__TASK OBJECTIVE__. In the records below, begin at the line that has "r = Some m." and stop after the line that has "their parameters and"; quote those lines verbatim and nothing more.

__ENTRIES PROVIDED__.

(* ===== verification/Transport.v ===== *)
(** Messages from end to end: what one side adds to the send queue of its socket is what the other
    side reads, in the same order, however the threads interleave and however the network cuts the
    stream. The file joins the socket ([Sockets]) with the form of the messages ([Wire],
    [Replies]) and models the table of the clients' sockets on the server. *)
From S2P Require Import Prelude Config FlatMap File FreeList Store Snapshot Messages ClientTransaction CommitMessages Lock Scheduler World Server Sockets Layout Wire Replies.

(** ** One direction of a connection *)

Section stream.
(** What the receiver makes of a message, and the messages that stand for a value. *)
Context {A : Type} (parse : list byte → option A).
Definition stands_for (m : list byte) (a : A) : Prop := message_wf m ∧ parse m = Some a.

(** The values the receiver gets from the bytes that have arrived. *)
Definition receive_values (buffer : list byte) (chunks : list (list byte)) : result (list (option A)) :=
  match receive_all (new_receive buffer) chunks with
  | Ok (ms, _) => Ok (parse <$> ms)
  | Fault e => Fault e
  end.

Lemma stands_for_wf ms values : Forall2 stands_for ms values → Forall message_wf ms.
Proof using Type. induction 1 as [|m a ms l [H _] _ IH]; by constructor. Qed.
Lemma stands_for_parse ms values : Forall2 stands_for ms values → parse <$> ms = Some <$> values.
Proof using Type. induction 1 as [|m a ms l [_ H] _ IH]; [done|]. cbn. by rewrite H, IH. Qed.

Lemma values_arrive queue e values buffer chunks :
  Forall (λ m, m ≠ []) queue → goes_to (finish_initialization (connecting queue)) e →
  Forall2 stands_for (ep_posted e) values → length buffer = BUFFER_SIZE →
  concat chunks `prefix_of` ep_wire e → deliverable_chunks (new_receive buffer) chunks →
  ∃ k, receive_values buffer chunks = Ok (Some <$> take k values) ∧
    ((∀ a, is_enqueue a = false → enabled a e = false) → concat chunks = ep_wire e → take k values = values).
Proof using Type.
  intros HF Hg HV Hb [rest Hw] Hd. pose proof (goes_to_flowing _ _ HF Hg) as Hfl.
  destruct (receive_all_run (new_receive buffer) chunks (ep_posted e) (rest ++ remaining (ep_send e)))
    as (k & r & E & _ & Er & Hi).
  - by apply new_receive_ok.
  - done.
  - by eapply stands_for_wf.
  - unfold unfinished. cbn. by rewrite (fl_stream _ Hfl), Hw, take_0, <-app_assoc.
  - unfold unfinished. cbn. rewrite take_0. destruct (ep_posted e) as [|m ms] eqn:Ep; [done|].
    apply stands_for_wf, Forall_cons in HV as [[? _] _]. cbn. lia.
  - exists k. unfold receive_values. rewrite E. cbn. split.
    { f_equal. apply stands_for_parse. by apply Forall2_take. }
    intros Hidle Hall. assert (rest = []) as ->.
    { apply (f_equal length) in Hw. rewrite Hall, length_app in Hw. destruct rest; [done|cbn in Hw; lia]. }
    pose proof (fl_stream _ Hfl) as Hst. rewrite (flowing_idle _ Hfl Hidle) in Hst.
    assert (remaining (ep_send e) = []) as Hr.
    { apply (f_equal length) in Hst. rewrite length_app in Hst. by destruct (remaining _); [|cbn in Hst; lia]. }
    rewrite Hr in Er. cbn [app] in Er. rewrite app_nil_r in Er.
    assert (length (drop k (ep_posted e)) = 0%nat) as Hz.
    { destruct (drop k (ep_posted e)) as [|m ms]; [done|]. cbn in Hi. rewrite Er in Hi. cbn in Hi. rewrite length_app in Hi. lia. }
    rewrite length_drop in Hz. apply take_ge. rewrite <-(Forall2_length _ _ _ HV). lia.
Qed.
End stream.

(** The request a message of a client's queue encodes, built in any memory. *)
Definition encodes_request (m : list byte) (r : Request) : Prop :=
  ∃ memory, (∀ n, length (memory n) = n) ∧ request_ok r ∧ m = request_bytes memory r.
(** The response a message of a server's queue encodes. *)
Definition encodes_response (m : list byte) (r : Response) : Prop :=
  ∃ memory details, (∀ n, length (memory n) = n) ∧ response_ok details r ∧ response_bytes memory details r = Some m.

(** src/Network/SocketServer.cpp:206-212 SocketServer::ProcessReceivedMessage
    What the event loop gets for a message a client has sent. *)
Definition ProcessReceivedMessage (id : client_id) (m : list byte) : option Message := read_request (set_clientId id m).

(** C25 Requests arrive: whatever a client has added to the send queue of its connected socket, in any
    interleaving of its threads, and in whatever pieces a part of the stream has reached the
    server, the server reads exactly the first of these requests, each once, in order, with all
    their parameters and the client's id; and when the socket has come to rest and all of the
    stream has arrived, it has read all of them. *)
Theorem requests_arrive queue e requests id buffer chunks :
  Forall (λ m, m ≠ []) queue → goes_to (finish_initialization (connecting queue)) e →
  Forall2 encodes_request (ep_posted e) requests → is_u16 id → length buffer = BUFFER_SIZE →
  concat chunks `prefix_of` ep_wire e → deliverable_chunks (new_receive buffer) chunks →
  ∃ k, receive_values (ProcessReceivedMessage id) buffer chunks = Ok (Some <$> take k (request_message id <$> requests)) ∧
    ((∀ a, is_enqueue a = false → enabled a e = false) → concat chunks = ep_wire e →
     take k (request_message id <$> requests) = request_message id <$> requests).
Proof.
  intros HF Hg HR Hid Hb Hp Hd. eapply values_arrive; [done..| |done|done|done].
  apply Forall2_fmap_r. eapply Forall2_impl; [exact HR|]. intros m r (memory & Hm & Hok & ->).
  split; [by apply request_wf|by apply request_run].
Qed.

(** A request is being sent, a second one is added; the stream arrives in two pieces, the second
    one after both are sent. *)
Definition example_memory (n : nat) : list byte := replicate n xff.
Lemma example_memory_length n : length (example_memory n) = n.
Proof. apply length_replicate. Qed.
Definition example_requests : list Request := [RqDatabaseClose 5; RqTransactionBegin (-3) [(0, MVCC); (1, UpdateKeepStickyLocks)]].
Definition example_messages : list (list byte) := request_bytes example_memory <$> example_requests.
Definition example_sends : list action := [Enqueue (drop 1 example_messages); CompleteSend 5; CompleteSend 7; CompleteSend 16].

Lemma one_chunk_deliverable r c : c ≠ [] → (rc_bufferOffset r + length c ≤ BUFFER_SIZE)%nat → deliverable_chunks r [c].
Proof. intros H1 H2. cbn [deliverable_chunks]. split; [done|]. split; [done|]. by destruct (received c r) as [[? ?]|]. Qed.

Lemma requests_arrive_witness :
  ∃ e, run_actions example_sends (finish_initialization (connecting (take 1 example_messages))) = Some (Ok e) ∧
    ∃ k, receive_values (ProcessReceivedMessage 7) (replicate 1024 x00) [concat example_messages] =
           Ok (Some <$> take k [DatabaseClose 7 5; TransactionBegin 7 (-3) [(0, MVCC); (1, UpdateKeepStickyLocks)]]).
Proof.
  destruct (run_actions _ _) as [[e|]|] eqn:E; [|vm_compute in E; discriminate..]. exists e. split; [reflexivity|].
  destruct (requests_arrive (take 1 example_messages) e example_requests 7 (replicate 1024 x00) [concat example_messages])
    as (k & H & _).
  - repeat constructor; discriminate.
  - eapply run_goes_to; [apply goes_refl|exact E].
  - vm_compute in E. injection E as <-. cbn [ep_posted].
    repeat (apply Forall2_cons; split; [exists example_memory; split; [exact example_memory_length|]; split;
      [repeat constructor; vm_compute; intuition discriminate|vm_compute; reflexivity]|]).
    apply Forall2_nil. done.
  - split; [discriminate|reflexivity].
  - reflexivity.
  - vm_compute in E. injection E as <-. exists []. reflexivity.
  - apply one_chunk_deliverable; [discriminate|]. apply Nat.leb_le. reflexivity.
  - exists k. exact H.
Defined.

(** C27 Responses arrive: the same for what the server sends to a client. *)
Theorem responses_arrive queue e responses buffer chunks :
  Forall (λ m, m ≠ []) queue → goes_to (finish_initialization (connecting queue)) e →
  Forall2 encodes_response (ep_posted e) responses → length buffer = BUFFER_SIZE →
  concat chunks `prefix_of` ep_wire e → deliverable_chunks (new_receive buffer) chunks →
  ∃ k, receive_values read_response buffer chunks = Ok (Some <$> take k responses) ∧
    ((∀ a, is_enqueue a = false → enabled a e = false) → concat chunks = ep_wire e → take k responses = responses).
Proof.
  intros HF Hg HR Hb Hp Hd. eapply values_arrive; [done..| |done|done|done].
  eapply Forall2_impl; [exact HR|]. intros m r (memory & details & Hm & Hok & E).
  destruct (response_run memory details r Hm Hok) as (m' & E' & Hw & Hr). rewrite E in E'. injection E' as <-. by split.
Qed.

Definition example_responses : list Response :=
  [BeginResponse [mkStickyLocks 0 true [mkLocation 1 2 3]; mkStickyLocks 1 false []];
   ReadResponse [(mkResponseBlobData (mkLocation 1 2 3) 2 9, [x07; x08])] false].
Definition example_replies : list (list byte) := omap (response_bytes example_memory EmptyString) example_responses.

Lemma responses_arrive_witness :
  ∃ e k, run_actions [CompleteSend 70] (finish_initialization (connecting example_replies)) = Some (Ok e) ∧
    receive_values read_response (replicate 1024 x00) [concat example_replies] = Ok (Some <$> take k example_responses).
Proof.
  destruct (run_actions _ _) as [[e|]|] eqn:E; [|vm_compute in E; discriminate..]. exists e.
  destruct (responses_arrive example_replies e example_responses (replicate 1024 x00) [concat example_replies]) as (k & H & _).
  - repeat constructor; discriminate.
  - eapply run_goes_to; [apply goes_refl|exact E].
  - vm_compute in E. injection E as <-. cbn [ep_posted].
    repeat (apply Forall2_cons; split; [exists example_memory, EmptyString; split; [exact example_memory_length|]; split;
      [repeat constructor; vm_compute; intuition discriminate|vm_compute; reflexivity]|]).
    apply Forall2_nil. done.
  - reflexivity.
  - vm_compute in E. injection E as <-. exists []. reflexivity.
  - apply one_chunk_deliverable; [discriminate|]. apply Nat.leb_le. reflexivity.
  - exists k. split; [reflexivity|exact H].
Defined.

__PROBLEM SOLUTION__.
  ∃ memory details, (∀ n, length (memory n) = n) ∧ response_ok details r ∧ response_bytes memory details r = Some m.

(** src/Network/SocketServer.cpp:206-212 SocketServer::ProcessReceivedMessage
    What the event loop gets for a message a client has sent. *)
Definition ProcessReceivedMessage (id : client_id) (m : list byte) : option Message := read_request (set_clientId id m).

(** C25 Requests arrive: whatever a client has added to the send queue of its connected socket, in any
    interleaving of its threads, and in whatever pieces a part of the stream has reached the
    server, the server reads exactly the first of these requests, each once, in order, with all
    their parameters and the client's id; and when the socket has come to rest and all of the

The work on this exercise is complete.